[Collected data]

=== Section Start ===

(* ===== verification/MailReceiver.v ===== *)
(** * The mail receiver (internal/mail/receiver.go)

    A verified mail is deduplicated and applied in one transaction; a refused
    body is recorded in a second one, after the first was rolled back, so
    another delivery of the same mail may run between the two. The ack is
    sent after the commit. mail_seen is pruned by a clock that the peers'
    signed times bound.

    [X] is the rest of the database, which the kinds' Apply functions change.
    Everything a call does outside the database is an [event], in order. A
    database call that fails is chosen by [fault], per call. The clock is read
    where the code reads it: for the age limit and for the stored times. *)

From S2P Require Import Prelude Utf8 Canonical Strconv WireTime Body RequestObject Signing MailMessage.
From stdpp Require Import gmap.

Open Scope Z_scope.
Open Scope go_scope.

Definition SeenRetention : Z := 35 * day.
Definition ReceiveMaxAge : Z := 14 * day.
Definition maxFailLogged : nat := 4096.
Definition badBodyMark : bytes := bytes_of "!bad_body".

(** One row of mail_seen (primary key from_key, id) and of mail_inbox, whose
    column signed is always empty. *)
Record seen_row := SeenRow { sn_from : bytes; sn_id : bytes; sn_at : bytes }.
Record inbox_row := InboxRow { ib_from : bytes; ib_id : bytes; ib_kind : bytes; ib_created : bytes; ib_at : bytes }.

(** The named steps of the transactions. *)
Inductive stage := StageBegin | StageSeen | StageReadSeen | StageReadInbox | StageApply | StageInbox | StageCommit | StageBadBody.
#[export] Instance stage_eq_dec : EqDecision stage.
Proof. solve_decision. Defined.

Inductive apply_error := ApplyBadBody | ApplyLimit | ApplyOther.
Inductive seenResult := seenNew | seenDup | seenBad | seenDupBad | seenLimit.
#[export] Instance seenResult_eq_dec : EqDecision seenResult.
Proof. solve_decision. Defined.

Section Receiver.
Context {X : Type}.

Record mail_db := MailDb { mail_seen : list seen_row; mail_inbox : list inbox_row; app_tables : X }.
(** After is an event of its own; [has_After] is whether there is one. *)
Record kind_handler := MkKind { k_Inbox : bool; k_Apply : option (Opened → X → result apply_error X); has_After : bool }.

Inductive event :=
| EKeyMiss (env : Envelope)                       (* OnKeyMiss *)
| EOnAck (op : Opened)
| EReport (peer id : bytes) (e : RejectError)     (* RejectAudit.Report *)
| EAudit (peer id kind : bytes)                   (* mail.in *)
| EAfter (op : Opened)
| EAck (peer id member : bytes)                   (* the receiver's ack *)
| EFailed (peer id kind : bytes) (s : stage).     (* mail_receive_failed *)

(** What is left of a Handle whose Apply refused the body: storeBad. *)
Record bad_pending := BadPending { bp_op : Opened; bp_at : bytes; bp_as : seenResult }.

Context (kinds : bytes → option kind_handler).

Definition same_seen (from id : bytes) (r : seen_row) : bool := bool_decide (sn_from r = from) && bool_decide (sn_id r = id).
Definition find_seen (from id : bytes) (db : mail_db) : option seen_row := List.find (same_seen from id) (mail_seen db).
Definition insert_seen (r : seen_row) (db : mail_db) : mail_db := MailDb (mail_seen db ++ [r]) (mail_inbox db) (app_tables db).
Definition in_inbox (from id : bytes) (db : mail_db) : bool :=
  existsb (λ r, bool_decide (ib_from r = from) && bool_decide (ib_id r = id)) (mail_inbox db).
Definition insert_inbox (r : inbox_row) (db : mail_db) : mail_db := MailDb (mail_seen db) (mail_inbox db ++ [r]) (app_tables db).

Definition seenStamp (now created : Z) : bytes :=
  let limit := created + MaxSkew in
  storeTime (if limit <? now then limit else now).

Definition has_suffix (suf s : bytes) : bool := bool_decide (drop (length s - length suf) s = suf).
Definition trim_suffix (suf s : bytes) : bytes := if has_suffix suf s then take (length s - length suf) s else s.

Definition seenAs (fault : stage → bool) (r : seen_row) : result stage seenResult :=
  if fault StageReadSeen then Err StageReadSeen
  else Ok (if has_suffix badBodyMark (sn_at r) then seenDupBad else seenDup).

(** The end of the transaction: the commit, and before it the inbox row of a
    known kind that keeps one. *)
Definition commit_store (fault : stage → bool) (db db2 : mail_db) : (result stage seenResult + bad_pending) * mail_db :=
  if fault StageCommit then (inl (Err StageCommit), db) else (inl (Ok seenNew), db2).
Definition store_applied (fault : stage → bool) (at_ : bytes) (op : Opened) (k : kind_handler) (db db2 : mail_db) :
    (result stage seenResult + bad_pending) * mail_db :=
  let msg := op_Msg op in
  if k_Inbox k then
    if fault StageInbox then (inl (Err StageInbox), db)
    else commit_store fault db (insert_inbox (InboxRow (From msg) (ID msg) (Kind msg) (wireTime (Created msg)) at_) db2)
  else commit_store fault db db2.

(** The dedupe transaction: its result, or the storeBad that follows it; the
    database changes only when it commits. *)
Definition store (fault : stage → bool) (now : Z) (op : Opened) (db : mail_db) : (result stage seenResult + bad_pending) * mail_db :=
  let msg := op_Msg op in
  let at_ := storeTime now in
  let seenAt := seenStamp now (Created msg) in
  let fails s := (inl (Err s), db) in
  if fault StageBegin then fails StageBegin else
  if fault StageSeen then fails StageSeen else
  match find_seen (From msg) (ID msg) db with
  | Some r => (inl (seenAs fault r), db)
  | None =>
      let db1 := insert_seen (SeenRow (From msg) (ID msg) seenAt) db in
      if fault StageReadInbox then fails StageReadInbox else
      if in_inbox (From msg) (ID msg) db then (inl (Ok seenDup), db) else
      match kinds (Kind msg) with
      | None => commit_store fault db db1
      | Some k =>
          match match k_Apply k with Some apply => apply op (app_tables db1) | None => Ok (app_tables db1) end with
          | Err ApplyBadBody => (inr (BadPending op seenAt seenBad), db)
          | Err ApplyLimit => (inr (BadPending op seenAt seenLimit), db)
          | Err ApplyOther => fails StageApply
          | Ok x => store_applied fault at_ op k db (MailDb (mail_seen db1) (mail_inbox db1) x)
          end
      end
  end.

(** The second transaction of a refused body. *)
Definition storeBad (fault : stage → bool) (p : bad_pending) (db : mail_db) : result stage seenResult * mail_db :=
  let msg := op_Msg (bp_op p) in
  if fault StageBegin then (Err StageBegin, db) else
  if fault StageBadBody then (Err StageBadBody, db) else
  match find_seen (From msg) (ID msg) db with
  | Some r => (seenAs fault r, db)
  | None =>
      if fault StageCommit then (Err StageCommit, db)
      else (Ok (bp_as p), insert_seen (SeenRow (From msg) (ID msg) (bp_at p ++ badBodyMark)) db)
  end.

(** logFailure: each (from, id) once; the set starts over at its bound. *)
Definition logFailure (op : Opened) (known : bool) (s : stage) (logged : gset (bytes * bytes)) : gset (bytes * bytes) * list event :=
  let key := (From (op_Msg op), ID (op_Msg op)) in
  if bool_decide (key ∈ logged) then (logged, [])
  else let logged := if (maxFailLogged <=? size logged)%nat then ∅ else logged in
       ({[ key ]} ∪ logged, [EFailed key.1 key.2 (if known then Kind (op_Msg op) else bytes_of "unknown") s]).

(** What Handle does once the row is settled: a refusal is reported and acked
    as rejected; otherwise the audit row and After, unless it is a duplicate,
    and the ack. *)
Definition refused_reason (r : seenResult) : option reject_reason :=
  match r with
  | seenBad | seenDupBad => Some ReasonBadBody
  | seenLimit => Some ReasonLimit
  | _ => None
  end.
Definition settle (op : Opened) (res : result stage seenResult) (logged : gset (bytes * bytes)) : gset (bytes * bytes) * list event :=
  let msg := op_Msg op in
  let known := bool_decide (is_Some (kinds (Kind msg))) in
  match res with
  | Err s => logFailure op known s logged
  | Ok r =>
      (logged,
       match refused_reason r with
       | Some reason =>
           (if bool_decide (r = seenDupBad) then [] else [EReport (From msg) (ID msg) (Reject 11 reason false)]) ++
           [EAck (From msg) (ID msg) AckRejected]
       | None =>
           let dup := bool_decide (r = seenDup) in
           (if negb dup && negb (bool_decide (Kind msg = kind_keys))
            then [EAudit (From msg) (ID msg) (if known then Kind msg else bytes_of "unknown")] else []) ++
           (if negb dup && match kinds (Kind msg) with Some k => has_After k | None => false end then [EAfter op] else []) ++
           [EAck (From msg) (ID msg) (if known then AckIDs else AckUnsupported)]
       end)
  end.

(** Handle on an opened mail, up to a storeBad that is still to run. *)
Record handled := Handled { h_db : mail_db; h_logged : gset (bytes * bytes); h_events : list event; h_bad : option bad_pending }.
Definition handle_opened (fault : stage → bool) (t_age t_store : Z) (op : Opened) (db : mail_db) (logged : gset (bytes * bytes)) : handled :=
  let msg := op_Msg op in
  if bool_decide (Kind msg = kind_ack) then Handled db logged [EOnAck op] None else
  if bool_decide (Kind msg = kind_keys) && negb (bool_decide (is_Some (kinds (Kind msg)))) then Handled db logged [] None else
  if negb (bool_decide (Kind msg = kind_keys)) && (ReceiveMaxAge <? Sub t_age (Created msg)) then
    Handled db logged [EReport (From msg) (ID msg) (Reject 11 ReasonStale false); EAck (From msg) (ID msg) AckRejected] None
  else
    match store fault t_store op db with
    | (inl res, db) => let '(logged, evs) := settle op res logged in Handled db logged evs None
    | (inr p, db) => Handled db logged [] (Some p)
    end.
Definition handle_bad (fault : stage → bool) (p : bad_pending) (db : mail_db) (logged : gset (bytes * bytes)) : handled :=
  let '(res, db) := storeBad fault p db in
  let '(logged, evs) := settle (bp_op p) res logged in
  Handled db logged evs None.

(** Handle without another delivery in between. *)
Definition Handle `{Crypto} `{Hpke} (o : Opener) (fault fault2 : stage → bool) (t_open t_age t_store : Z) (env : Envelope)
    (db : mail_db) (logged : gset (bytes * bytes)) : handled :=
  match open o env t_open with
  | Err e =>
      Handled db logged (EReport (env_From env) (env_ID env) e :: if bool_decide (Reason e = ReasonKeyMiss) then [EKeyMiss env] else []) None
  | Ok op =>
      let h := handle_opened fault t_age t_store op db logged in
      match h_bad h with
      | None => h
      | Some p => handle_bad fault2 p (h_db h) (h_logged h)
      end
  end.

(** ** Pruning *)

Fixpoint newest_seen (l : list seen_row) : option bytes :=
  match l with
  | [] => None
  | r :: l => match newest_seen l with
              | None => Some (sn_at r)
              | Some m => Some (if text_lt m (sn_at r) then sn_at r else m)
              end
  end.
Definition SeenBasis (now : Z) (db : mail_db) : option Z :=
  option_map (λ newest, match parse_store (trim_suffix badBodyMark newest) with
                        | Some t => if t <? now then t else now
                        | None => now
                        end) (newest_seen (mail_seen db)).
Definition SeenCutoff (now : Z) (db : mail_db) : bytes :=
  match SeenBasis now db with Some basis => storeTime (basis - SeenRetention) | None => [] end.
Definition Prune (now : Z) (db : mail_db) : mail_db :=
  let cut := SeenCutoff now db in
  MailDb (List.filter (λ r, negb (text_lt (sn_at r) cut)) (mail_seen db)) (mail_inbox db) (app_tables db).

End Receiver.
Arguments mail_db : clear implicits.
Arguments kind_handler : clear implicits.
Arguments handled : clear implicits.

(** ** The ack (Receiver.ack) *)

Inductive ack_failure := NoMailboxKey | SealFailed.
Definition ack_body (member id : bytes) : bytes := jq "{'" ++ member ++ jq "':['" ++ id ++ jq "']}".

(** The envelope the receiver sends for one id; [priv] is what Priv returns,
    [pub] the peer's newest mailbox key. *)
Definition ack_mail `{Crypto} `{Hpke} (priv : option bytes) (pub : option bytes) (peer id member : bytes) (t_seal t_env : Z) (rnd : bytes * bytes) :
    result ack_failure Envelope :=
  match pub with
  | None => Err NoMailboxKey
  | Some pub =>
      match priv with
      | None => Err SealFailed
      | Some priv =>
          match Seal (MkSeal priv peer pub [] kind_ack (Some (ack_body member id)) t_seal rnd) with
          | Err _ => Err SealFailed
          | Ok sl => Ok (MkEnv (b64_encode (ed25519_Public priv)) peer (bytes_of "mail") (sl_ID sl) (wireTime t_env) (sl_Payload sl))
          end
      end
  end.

=== Section End ===

▶ **YOUR ASSIGNMENT**: Give back the records above exactly, limited to the lines between the one holding "Definition trim_suffix (suf" and the one holding "if fault StageInbox", inclusive.

▶ **RESPONSE AREA**:
Definition trim_suffix (suf s : bytes) : bytes := if has_suffix suf s then take (length s - length suf) s else s.

Definition seenAs (fault : stage → bool) (r : seen_row) : result stage seenResult :=
  if fault StageReadSeen then Err StageReadSeen
  else Ok (if has_suffix badBodyMark (sn_at r) then seenDupBad else seenDup).

(** The end of the transaction: the commit, and before it the inbox row of a
    known kind that keeps one. *)
Definition commit_store (fault : stage → bool) (db db2 : mail_db) : (result stage seenResult + bad_pending) * mail_db :=
  if fault StageCommit then (inl (Err StageCommit), db) else (inl (Ok seenNew), db2).
Definition store_applied (fault : stage → bool) (at_ : bytes) (op : Opened) (k : kind_handler) (db db2 : mail_db) :
    (result stage seenResult + bad_pending) * mail_db :=
  let msg := op_Msg op in
  if k_Inbox k then
    if fault StageInbox then (inl (Err StageInbox), db)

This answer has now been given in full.